● **Activity**:
Restate word for word the lines of the material below, from the line with "retry_from p (N.to_nat (rp_retry_max p)) 0 (run_job_deadline" to the line with "call a 0 s s", both lines included, and no others.

● **The input**:
-------------------------
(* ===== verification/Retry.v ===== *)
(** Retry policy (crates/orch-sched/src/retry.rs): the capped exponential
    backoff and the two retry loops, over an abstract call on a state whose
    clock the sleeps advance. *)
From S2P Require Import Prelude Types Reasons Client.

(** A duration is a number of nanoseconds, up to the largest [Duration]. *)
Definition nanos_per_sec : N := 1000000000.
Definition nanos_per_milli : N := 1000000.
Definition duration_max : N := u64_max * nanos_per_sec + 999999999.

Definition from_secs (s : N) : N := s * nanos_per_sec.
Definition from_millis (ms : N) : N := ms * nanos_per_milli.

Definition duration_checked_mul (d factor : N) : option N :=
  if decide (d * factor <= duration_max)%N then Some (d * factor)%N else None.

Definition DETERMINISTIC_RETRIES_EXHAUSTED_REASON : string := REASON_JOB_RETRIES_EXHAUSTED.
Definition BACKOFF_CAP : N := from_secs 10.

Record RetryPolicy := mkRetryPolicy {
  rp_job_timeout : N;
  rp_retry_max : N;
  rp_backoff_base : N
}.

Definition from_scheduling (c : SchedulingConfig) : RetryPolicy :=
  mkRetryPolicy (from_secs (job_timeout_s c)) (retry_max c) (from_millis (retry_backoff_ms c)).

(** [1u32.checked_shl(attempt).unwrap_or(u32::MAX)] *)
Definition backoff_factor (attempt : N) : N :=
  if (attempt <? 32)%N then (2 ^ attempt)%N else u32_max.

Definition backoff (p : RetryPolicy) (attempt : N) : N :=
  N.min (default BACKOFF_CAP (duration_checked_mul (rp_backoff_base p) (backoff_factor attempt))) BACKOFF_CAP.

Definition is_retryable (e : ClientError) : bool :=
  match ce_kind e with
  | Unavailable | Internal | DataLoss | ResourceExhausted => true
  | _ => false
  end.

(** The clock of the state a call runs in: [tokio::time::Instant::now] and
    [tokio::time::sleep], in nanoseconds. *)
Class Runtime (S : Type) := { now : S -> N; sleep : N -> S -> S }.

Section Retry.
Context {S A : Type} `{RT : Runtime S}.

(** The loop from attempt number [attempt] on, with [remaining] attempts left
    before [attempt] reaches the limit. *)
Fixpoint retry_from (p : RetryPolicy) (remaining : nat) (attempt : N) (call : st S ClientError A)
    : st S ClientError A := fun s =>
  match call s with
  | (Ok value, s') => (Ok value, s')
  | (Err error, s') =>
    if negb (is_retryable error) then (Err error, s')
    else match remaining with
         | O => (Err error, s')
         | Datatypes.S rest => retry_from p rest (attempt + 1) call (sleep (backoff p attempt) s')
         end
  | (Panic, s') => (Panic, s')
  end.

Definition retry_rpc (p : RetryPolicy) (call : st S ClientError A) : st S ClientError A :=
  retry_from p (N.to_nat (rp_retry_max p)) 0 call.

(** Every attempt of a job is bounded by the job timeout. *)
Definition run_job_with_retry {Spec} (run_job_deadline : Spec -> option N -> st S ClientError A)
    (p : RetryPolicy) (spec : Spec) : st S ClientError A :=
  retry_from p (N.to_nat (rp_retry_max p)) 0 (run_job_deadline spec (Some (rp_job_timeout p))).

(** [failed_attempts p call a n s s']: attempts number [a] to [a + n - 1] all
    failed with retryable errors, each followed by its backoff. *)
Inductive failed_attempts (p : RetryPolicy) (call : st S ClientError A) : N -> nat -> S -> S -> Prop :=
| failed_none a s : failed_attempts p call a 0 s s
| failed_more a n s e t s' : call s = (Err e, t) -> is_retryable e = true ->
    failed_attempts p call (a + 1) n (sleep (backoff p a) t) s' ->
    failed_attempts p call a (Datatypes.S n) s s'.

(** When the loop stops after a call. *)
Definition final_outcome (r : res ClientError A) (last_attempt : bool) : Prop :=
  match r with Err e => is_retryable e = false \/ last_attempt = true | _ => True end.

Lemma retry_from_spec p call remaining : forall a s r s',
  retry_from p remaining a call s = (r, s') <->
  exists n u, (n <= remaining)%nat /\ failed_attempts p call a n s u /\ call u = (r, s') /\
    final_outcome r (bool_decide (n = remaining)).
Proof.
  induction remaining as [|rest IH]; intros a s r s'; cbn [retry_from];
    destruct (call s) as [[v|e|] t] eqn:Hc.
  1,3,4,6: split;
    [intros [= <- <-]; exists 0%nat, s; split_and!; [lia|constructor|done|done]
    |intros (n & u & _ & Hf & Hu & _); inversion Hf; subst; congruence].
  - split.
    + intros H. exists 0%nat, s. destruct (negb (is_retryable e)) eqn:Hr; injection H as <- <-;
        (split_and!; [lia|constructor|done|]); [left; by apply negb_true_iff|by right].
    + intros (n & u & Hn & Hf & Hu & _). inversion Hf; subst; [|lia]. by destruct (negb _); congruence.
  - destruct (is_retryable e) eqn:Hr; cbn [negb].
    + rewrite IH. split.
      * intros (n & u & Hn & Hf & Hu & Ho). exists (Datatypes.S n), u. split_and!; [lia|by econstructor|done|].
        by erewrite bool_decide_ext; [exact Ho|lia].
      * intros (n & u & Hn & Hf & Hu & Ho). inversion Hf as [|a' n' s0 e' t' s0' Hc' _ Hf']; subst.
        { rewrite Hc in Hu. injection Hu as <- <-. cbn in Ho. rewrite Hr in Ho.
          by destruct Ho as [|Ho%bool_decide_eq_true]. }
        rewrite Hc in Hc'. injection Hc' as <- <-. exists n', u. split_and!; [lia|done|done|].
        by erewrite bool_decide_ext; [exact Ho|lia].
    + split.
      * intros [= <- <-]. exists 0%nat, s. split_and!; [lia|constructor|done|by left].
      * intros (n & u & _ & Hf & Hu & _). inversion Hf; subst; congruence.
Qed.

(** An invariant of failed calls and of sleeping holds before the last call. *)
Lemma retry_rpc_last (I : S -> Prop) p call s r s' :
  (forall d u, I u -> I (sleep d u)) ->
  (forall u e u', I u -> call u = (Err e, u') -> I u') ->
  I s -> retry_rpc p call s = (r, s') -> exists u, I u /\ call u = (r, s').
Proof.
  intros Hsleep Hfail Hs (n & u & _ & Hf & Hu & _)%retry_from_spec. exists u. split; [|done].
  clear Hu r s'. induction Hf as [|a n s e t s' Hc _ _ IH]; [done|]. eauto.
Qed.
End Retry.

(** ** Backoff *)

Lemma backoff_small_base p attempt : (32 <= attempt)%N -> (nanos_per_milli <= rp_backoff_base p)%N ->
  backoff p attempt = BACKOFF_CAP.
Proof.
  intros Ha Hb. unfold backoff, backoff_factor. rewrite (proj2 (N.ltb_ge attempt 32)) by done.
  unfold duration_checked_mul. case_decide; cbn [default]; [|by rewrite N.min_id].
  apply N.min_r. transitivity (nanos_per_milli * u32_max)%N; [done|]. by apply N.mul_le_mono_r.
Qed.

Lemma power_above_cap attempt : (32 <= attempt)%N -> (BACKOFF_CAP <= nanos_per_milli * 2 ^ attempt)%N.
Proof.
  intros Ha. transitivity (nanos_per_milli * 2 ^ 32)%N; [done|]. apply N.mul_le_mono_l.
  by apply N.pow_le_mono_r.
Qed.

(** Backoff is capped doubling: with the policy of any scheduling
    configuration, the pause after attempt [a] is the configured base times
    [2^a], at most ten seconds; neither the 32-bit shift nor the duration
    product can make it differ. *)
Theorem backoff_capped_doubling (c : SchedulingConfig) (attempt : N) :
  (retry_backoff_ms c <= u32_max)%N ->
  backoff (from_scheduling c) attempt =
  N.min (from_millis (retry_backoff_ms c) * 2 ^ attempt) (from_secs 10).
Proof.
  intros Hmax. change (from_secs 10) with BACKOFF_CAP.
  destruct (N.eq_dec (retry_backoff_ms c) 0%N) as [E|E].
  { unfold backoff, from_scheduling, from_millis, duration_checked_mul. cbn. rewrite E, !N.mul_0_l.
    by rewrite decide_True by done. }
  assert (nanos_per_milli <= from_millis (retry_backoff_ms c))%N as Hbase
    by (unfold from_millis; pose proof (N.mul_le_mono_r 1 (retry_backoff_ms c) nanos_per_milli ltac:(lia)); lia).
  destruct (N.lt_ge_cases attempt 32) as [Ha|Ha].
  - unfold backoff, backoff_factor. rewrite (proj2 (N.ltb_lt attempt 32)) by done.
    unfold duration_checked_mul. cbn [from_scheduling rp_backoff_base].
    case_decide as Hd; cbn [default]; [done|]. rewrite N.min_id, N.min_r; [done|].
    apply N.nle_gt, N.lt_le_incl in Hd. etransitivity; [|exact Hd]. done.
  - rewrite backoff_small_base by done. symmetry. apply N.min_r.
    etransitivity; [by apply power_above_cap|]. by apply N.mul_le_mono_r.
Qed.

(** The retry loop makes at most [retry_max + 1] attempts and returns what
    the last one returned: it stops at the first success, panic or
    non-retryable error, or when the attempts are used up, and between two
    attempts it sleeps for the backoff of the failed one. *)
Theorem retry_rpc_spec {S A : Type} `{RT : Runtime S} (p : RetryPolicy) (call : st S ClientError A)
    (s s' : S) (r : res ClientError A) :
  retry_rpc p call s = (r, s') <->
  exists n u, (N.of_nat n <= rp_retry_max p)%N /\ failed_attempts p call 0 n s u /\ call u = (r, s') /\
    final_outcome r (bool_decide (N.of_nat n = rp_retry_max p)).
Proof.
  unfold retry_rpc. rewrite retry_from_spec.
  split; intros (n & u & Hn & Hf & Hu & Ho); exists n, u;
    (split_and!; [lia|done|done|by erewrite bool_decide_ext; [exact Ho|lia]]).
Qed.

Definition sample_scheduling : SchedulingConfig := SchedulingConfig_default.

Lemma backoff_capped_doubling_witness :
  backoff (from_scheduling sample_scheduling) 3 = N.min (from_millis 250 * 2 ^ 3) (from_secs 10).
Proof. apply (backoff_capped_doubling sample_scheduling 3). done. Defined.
-------------------------
● **Completed task**:
  retry_from p (N.to_nat (rp_retry_max p)) 0 (run_job_deadline spec (Some (rp_job_timeout p))).

(** [failed_attempts p call a n s s']: attempts number [a] to [a + n - 1] all
    failed with retryable errors, each followed by its backoff. *)
Inductive failed_attempts (p : RetryPolicy) (call : st S ClientError A) : N -> nat -> S -> S -> Prop :=
| failed_none a s : failed_attempts p call a 0 s s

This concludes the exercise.